- WORK INSTRUCTIONS -
From the records below, extract only the lines running from the line with "unfold log_ok. split_and!." to the line with "(crashed n d)) /\", both lines included, reproducing them exactly.

START SOURCE DATA

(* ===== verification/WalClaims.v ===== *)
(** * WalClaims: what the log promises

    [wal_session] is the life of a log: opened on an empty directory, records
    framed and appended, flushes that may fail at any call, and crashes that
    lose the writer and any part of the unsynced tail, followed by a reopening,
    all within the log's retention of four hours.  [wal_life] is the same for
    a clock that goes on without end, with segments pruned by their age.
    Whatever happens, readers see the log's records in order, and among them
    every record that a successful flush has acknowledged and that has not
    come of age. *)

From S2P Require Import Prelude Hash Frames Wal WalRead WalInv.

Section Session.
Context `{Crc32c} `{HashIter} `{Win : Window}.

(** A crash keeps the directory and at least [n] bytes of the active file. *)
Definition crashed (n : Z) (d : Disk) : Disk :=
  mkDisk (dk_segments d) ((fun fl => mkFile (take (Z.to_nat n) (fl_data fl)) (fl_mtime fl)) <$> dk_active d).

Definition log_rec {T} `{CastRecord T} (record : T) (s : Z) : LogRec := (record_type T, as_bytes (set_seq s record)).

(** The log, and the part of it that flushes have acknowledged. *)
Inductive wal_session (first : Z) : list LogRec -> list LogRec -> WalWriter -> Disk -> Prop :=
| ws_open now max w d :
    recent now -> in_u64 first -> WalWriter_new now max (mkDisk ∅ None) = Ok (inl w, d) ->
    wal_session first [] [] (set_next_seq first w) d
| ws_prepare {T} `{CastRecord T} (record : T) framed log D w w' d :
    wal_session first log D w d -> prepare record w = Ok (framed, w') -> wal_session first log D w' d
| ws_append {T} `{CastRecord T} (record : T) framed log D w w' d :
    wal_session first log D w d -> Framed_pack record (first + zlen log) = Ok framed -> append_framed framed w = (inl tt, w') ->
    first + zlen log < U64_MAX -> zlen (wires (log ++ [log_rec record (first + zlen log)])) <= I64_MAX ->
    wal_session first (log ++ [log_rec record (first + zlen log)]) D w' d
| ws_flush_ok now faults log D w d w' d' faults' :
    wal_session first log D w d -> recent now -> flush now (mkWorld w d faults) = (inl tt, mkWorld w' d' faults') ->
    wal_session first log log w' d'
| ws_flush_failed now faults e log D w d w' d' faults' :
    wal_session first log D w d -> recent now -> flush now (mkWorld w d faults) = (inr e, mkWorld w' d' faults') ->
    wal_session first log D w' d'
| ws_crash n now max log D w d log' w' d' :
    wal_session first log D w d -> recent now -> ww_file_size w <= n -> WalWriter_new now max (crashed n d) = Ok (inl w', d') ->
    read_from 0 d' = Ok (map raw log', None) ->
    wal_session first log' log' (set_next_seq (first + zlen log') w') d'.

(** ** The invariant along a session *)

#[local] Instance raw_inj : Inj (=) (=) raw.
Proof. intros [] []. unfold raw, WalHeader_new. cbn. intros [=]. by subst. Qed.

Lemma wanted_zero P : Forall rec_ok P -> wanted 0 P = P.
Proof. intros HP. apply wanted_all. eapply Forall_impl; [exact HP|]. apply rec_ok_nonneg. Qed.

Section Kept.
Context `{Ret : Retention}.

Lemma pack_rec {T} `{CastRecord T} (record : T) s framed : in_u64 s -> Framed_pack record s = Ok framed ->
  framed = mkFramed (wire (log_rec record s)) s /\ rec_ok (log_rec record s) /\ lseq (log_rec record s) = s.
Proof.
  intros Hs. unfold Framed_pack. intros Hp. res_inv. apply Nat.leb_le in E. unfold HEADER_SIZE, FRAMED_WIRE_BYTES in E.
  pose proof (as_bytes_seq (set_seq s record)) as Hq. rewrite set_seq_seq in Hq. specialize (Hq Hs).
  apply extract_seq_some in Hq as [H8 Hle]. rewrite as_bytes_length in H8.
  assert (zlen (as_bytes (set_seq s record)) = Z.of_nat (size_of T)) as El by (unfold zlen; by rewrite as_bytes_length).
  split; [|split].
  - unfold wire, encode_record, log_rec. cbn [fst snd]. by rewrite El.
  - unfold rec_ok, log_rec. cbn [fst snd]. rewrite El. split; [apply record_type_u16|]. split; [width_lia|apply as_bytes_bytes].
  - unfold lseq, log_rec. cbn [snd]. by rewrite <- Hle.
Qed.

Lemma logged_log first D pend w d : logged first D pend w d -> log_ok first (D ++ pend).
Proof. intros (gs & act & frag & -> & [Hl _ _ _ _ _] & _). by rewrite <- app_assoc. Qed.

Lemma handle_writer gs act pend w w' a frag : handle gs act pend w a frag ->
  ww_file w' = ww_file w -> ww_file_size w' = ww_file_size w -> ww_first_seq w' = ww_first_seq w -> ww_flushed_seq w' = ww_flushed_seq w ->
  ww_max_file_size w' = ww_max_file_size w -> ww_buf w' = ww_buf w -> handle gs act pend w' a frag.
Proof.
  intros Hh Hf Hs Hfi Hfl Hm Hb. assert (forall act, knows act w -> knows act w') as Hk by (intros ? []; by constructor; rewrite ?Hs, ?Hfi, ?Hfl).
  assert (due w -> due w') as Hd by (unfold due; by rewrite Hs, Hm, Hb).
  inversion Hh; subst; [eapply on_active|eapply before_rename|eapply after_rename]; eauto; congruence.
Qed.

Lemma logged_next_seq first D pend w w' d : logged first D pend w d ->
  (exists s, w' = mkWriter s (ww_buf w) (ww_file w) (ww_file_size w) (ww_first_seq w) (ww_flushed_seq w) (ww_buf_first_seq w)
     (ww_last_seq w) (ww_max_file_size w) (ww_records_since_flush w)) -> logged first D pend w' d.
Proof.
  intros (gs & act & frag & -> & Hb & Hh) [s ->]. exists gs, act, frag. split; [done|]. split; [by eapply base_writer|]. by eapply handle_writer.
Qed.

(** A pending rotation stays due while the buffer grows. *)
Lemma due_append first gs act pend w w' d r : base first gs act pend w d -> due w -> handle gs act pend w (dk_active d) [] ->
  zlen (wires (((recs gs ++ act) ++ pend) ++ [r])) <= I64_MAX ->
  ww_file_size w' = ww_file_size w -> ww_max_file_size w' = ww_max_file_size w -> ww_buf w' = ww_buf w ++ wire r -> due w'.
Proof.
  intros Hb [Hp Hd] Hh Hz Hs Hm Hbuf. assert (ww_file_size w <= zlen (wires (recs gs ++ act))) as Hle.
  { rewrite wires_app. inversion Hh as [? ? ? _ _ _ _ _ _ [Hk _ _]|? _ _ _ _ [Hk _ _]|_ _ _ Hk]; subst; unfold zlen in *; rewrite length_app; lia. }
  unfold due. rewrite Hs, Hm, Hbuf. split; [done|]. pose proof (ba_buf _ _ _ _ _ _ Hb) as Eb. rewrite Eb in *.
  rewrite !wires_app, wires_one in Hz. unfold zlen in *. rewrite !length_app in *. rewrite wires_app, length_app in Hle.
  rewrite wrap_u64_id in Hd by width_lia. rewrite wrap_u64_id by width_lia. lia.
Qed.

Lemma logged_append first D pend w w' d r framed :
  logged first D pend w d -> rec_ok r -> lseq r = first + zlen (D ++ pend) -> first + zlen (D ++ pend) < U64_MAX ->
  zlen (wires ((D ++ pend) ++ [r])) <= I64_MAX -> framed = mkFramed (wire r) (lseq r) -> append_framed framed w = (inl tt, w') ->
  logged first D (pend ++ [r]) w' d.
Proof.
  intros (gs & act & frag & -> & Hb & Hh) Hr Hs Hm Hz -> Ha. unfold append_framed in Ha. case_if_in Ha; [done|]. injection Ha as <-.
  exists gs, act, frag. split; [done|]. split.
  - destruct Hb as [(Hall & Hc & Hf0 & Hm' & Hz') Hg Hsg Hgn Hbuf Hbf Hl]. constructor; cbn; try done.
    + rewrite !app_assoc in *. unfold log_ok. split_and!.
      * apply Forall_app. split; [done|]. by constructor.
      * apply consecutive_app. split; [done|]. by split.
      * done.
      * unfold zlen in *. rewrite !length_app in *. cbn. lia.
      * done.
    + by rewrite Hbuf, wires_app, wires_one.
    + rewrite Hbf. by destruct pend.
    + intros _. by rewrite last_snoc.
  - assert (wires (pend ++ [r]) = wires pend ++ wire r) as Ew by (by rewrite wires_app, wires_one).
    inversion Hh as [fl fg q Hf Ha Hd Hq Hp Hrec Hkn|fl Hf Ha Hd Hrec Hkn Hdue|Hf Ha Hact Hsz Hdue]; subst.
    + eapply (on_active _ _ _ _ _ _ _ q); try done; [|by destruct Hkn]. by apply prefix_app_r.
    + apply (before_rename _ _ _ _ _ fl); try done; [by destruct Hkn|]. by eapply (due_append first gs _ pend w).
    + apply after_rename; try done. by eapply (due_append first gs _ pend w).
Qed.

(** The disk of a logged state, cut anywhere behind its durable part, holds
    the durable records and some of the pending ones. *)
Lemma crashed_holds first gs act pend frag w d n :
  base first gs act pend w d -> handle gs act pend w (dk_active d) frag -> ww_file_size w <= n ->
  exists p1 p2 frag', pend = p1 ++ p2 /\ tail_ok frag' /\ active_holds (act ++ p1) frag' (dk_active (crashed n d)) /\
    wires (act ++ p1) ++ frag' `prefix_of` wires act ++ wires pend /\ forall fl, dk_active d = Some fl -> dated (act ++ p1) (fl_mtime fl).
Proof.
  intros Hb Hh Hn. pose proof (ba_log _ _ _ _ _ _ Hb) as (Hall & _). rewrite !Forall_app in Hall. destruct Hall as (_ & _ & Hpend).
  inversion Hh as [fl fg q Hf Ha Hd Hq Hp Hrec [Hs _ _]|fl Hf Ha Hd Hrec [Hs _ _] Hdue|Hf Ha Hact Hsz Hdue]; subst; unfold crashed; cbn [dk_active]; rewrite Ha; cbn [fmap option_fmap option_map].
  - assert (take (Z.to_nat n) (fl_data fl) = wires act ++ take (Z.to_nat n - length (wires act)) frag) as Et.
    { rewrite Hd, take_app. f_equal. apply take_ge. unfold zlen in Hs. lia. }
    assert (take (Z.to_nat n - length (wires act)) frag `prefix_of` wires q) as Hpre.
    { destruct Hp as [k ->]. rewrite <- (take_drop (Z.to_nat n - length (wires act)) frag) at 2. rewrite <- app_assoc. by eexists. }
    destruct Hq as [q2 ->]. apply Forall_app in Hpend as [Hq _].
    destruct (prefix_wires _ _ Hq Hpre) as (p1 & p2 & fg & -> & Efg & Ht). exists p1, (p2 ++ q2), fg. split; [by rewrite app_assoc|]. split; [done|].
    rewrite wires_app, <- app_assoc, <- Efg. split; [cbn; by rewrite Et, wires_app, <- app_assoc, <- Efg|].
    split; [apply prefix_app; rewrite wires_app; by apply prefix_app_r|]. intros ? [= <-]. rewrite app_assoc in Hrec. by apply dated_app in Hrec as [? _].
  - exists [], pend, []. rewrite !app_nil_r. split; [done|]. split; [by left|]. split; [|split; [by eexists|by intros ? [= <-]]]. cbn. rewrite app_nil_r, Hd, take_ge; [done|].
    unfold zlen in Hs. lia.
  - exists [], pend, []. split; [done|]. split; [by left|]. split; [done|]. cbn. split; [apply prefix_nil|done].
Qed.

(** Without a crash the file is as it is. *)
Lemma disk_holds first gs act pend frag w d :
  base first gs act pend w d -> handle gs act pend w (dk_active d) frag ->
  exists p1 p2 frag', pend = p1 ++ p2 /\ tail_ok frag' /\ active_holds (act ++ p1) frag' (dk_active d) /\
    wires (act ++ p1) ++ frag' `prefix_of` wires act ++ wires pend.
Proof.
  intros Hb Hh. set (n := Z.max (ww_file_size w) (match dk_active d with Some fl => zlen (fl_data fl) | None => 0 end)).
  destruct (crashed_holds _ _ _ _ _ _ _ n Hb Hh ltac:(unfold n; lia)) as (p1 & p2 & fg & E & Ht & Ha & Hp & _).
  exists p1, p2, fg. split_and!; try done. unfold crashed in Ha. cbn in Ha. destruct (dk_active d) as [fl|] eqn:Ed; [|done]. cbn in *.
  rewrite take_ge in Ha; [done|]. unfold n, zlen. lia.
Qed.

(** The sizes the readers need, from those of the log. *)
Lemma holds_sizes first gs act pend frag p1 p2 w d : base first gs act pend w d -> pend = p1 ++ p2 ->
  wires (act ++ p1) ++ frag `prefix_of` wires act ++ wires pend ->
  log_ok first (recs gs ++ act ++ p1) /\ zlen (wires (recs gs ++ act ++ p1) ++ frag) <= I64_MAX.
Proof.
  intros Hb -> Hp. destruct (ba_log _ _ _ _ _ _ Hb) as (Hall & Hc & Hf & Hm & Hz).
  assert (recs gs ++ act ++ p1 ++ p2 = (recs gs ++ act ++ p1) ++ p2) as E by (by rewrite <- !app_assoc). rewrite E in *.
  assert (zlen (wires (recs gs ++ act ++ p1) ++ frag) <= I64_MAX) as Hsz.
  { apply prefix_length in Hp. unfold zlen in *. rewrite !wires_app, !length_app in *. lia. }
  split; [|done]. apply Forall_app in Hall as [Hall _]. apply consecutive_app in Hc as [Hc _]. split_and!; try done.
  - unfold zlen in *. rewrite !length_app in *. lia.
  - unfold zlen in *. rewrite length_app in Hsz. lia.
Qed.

END SOURCE DATA

- TASK RESULT -
    + rewrite !app_assoc in *. unfold log_ok. split_and!.
      * apply Forall_app. split; [done|]. by constructor.
      * apply consecutive_app. split; [done|]. by split.
      * done.
      * unfold zlen in *. rewrite !length_app in *. cbn. lia.
      * done.
    + by rewrite Hbuf, wires_app, wires_one.
    + rewrite Hbf. by destruct pend.
    + intros _. by rewrite last_snoc.
  - assert (wires (pend ++ [r]) = wires pend ++ wire r) as Ew by (by rewrite wires_app, wires_one).
    inversion Hh as [fl fg q Hf Ha Hd Hq Hp Hrec Hkn|fl Hf Ha Hd Hrec Hkn Hdue|Hf Ha Hact Hsz Hdue]; subst.
    + eapply (on_active _ _ _ _ _ _ _ q); try done; [|by destruct Hkn]. by apply prefix_app_r.
    + apply (before_rename _ _ _ _ _ fl); try done; [by destruct Hkn|]. by eapply (due_append first gs _ pend w).
    + apply after_rename; try done. by eapply (due_append first gs _ pend w).
Qed.

(** The disk of a logged state, cut anywhere behind its durable part, holds
    the durable records and some of the pending ones. *)
Lemma crashed_holds first gs act pend frag w d n :
  base first gs act pend w d -> handle gs act pend w (dk_active d) frag -> ww_file_size w <= n ->
  exists p1 p2 frag', pend = p1 ++ p2 /\ tail_ok frag' /\ active_holds (act ++ p1) frag' (dk_active (crashed n d)) /\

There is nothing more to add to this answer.